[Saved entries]
(** ** Witnesses: scenario B at binary64, lane 0 with 15 s left *)

Lemma signal_housing_lamps_witness :
  exists housing,
    hd_error (signal_housing 500 750 "South" [lamp_off; lamp_off; lamp_green]) =
      Some (mkCmd (80, 80, 80) housing) /\
    ("South"%string <> "South"%string ->
       forall col center r, In (mkCmd col (Circle center r))
         (signal_housing 500 750 "South" [lamp_off; lamp_off; lamp_green]) ->
       circle_in_rect (Circle center r) housing = true) /\
    ("South"%string = "South"%string ->
       exists col, In (mkCmd col (Circle (500, 750 + 80) 20))
         (signal_housing 500 750 "South" [lamp_off; lamp_off; lamp_green]) /\
       circle_in_rect (Circle (500, 750 + 80) 20) housing = false).
Proof. exact (signal_housing_lamps 500 750 "South" [lamp_off; lamp_off; lamp_green] eq_refl). Defined.

End Render.
(** Scenario B at Python's floats: a 15 s phase, [ceil(30 * 15) = 450]
    frames in real arithmetic, lasts 451 frames: after 450 frames lane 0
    still has the green. *)
Lemma binary64_phase_drift_witness :
  phase_frames (@Timing.calculate_timer Q _ 10) = 450 /\
  run [15; 5; 15; 5]%float 451 (mkState 0 15%float 0 24 0) = Ok (mkState 1 5%float 0 24 451) /\
  (forall k, k < 451 -> run [15; 5; 15; 5]%float k (mkState 0 15%float 0 24 0) =
                        Ok (mkState 0 (rem_after 15%float k) 0 24 (0 + k))).
Proof.
  destruct (binary64_phase_drift 10 [15; 5; 15; 5]%float 0 0 0 24 5%float
              ltac:(unfold max_count; lia) eq_refl) as (L & Hn & Hbefore & Hrun).
  assert (Hq : phase_frames (@Timing.calculate_timer Q _ 10) = 450) by (vm_compute; reflexivity).
  assert (H450 : py_bind (run [15; 5; 15; 5]%float 450
                            (mkState 0 (@Timing.calculate_timer float _ 10) 0 24 0))
                         (fun st => Ok (active_lane st)) = Ok 0) by (vm_compute; reflexivity).
  rewrite Hq in Hn. destruct Hn as [->| ->].
  - rewrite Hrun in H450. discriminate.
  - split; [exact Hq|]. split; [exact Hrun | exact Hbefore].
Defined.

Lemma binary64_no_starvation_witness :
  exists k s, 1 <= k <= 4 * max_phase /\
    run (@Timing.calculate_timers float _ [10; 2; 10; 2]%Z) k (mkState 0 15%float 0 24 0) = Ok s /\
    active_lane s = 3 /\ nth_error (@Timing.calculate_timers float _ [10; 2; 10; 2]%Z) 3 =
                         Some (timer_remaining s).
Proof.
  apply (binary64_no_starvation [10; 2; 10; 2]%Z (mkState 0 15%float 0 24 0)); [reflexivity | | |
    apply reach_init | lia].
  - unfold counts_in_range, max_count. repeat constructor; discriminate.
  - vm_compute. reflexivity.
Defined.

Lemma binary64_session_invariant_witness :
  let timers := @Timing.calculate_timers float _ [10; 2; 10; 2]%Z in
  active_lane (mkState 0 15%float 0 24 0) < 4 /\
  exists t, nth_error timers 0 = Some t /\ py_ltb (py_of_Z 0) 15%float = true /\
            py_leb 15%float t = true.
Proof.
  intros timers.
  exact (binary64_session_invariant [10; 2; 10; 2]%Z (mkState 0 15%float 0 24 0) _ eq_refl
           ltac:(unfold counts_in_range, max_count; repeat constructor; discriminate)
           eq_refl (reach_init _ _)).
Defined.

Lemma binary64_cycles_completed_witness :
  let timers := @Timing.calculate_timers float _ [10; 2; 10; 2]%Z in
  exists L st, run timers 1200 (mkState 0 15%float 0 24 0) = Ok st /\ cycles_completed st = 1200 / L.
Proof.
  intros timers.
  destruct (binary64_cycles_completed 10 2 10 2 (mkState 0 15%float 0 24 0)
              ltac:(unfold counts_in_range, max_count; repeat constructor; discriminate) eq_refl)
    as (L0 & L1 & L2 & L3 & _ & _ & _ & _ & Hk).
  destruct (Hk 1200) as (st & Hst & Hc & _).
  exists (L0 + L1 + L2 + L3), st. exact (conj Hst Hc).
Defined.

End Binary64.
Lemma step_events_tool_execute i s j n a :
  EvToolExecute j n a ∈ step_events reg appr i s ->
  j = i /\ n = tool s /\ a = args s /\ denied reg appr s = false /\
  is_Some (registry_get reg (tool s)).
Proof.
  unfold step_events, begin_events, suspension_of, resume_events, call_events,
    denied, toolCall.
  rewrite !elem_of_app. intros [[H|H]|H].
  - revert H. repeat (intros [?|H]%elem_of_cons; [done|revert H]).
    by intros ?%elem_of_nil.
  - destruct (step_requiresApproval reg s).
    + apply list_elem_of_singleton in H. done.
    + destruct (registry_get reg (tool s)) as [t|].
      * apply list_elem_of_singleton in H. simplify_eq. eauto.
      * revert H. repeat (intros [?|H]%elem_of_cons; [done|revert H]).
        by intros ?%elem_of_nil.
  - destruct (step_requiresApproval reg s); simpl in *.
    + destruct (appr (id s)); simpl.
      * apply elem_of_app in H as [H|H].
        -- destruct (registry_get reg (tool s)) as [t|].
           ++ apply list_elem_of_singleton in H. simplify_eq. eauto.
           ++ revert H. repeat (intros [?|H]%elem_of_cons; [done|revert H]).
              by intros ?%elem_of_nil.
        -- destruct (registry_get reg (tool s)) as [t|]; simpl in H.
           ++ apply settle_events_index in H as Hi.
              destruct (_ t (args s)) as [r|e0]; simpl in H;
                revert H; repeat (intros [?|H]%elem_of_cons; [done|revert H]);
                by intros ?%elem_of_nil.
           ++ by apply elem_of_nil in H.
      * apply list_elem_of_singleton in H. done.
    + destruct (registry_get reg (tool s)) as [t|]; simpl in H.
      * destruct (_ t (args s)) as [r|e0]; simpl in H;
          revert H; repeat (intros [?|H]%elem_of_cons; [done|revert H]);
          by intros ?%elem_of_nil.
      * by apply elem_of_nil in H.
Qed.
(** * pubmed-rna-digest: the ingest-and-select pipeline of [scripts/fetch_papers.py]

    A shallow embedding of the recency filter, the identity ledger
    ([data/seen_ids.json]), the score cache ([data/scores.json]), the scoring
    pass, the selector ([select_unseen]) and the daily snapshot writer, with
    the properties of the design document stated over it. *)

From Stdlib Require Import ZArith String Ascii List Lia Permutation Sorted.
From stdpp Require Import base option list sets gmap strings sorting.

Local Open Scope string_scope.
Local Open Scope list_scope.

(* stdpp's solvers clear hypotheses by name and say so when one is gone. *)
#[local] Set Warnings "-clear-no-such-hyp".

(** ** Document records

    A paper is a Python [dict].  The pipeline only ever reads the keys below;
    [p.get("id")] and [p.get("published")] return [None] for a missing key,
    hence the [option] on those two fields, and ["score"] is absent until
    [main] attaches it. *)

Record paper : Type := Paper {
  p_id : option string;
  p_title : string;
  p_abstract : string;
  p_authors : list string;
  p_published : option string;
  p_journal : string;
  p_url : string;
  p_score : option Z
}.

Problem requirements
The entries shown above should be duplicated exactly.

Task output
(** ** Witnesses: scenario B at binary64, lane 0 with 15 s left *)

Lemma signal_housing_lamps_witness :
  exists housing,
    hd_error (signal_housing 500 750 "South" [lamp_off; lamp_off; lamp_green]) =
      Some (mkCmd (80, 80, 80) housing) /\
    ("South"%string <> "South"%string ->
       forall col center r, In (mkCmd col (Circle center r))
         (signal_housing 500 750 "South" [lamp_off; lamp_off; lamp_green]) ->
       circle_in_rect (Circle center r) housing = true) /\
    ("South"%string = "South"%string ->
       exists col, In (mkCmd col (Circle (500, 750 + 80) 20))
         (signal_housing 500 750 "South" [lamp_off; lamp_off; lamp_green]) /\
       circle_in_rect (Circle (500, 750 + 80) 20) housing = false).
Proof. exact (signal_housing_lamps 500 750 "South" [lamp_off; lamp_off; lamp_green] eq_refl). Defined.

End Render.
(** Scenario B at Python's floats: a 15 s phase, [ceil(30 * 15) = 450]
    frames in real arithmetic, lasts 451 frames: after 450 frames lane 0
    still has the green. *)
Lemma binary64_phase_drift_witness :
  phase_frames (@Timing.calculate_timer Q _ 10) = 450 /\
  run [15; 5; 15; 5]%float 451 (mkState 0 15%float 0 24 0) = Ok (mkState 1 5%float 0 24 451) /\
  (forall k, k < 451 -> run [15; 5; 15; 5]%float k (mkState 0 15%float 0 24 0) =
                        Ok (mkState 0 (rem_after 15%float k) 0 24 (0 + k))).
Proof.
  destruct (binary64_phase_drift 10 [15; 5; 15; 5]%float 0 0 0 24 5%float
              ltac:(unfold max_count; lia) eq_refl) as (L & Hn & Hbefore & Hrun).
  assert (Hq : phase_frames (@Timing.calculate_timer Q _ 10) = 450) by (vm_compute; reflexivity).
  assert (H450 : py_bind (run [15; 5; 15; 5]%float 450
                            (mkState 0 (@Timing.calculate_timer float _ 10) 0 24 0))
                         (fun st => Ok (active_lane st)) = Ok 0) by (vm_compute; reflexivity).
  rewrite Hq in Hn. destruct Hn as [->| ->].
  - rewrite Hrun in H450. discriminate.
  - split; [exact Hq|]. split; [exact Hrun | exact Hbefore].
Defined.

Lemma binary64_no_starvation_witness :
  exists k s, 1 <= k <= 4 * max_phase /\
    run (@Timing.calculate_timers float _ [10; 2; 10; 2]%Z) k (mkState 0 15%float 0 24 0) = Ok s /\
    active_lane s = 3 /\ nth_error (@Timing.calculate_timers float _ [10; 2; 10; 2]%Z) 3 =
                         Some (timer_remaining s).
Proof.
  apply (binary64_no_starvation [10; 2; 10; 2]%Z (mkState 0 15%float 0 24 0)); [reflexivity | | |
    apply reach_init | lia].
  - unfold counts_in_range, max_count. repeat constructor; discriminate.
  - vm_compute. reflexivity.
Defined.

Lemma binary64_session_invariant_witness :
  let timers := @Timing.calculate_timers float _ [10; 2; 10; 2]%Z in
  active_lane (mkState 0 15%float 0 24 0) < 4 /\
  exists t, nth_error timers 0 = Some t /\ py_ltb (py_of_Z 0) 15%float = true /\
            py_leb 15%float t = true.
Proof.
  intros timers.
  exact (binary64_session_invariant [10; 2; 10; 2]%Z (mkState 0 15%float 0 24 0) _ eq_refl
           ltac:(unfold counts_in_range, max_count; repeat constructor; discriminate)
           eq_refl (reach_init _ _)).
Defined.

Lemma binary64_cycles_completed_witness :
  let timers := @Timing.calculate_timers float _ [10; 2; 10; 2]%Z in
  exists L st, run timers 1200 (mkState 0 15%float 0 24 0) = Ok st /\ cycles_completed st = 1200 / L.
Proof.
  intros timers.
  destruct (binary64_cycles_completed 10 2 10 2 (mkState 0 15%float 0 24 0)
              ltac:(unfold counts_in_range, max_count; repeat constructor; discriminate) eq_refl)
    as (L0 & L1 & L2 & L3 & _ & _ & _ & _ & Hk).
  destruct (Hk 1200) as (st & Hst & Hc & _).
  exists (L0 + L1 + L2 + L3), st. exact (conj Hst Hc).
Defined.

End Binary64.
Lemma step_events_tool_execute i s j n a :
  EvToolExecute j n a ∈ step_events reg appr i s ->
  j = i /\ n = tool s /\ a = args s /\ denied reg appr s = false /\
  is_Some (registry_get reg (tool s)).
Proof.
  unfold step_events, begin_events, suspension_of, resume_events, call_events,
    denied, toolCall.
  rewrite !elem_of_app. intros [[H|H]|H].
  - revert H. repeat (intros [?|H]%elem_of_cons; [done|revert H]).
    by intros ?%elem_of_nil.
  - destruct (step_requiresApproval reg s).
    + apply list_elem_of_singleton in H. done.
    + destruct (registry_get reg (tool s)) as [t|].
      * apply list_elem_of_singleton in H. simplify_eq. eauto.
      * revert H. repeat (intros [?|H]%elem_of_cons; [done|revert H]).
        by intros ?%elem_of_nil.
  - destruct (step_requiresApproval reg s); simpl in *.
    + destruct (appr (id s)); simpl.
      * apply elem_of_app in H as [H|H].
        -- destruct (registry_get reg (tool s)) as [t|].
           ++ apply list_elem_of_singleton in H. simplify_eq. eauto.
           ++ revert H. repeat (intros [?|H]%elem_of_cons; [done|revert H]).
              by intros ?%elem_of_nil.
        -- destruct (registry_get reg (tool s)) as [t|]; simpl in H.
           ++ apply settle_events_index in H as Hi.
              destruct (_ t (args s)) as [r|e0]; simpl in H;
                revert H; repeat (intros [?|H]%elem_of_cons; [done|revert H]);
                by intros ?%elem_of_nil.
           ++ by apply elem_of_nil in H.
      * apply list_elem_of_singleton in H. done.
    + destruct (registry_get reg (tool s)) as [t|]; simpl in H.
      * destruct (_ t (args s)) as [r|e0]; simpl in H;
          revert H; repeat (intros [?|H]%elem_of_cons; [done|revert H]);
          by intros ?%elem_of_nil.
      * by apply elem_of_nil in H.
Qed.
(** * pubmed-rna-digest: the ingest-and-select pipeline of [scripts/fetch_papers.py]

    A shallow embedding of the recency filter, the identity ledger
    ([data/seen_ids.json]), the score cache ([data/scores.json]), the scoring
    pass, the selector ([select_unseen]) and the daily snapshot writer, with
    the properties of the design document stated over it. *)

From Stdlib Require Import ZArith String Ascii List Lia Permutation Sorted.
From stdpp Require Import base option list sets gmap strings sorting.

Local Open Scope string_scope.
Local Open Scope list_scope.

(* stdpp's solvers clear hypotheses by name and say so when one is gone. *)
#[local] Set Warnings "-clear-no-such-hyp".

(** ** Document records

    A paper is a Python [dict].  The pipeline only ever reads the keys below;
    [p.get("id")] and [p.get("published")] return [None] for a missing key,
    hence the [option] on those two fields, and ["score"] is absent until
    [main] attaches it. *)

Record paper : Type := Paper {
  p_id : option string;
  p_title : string;
  p_abstract : string;
  p_authors : list string;
  p_published : option string;
  p_journal : string;
  p_url : string;
  p_score : option Z
}.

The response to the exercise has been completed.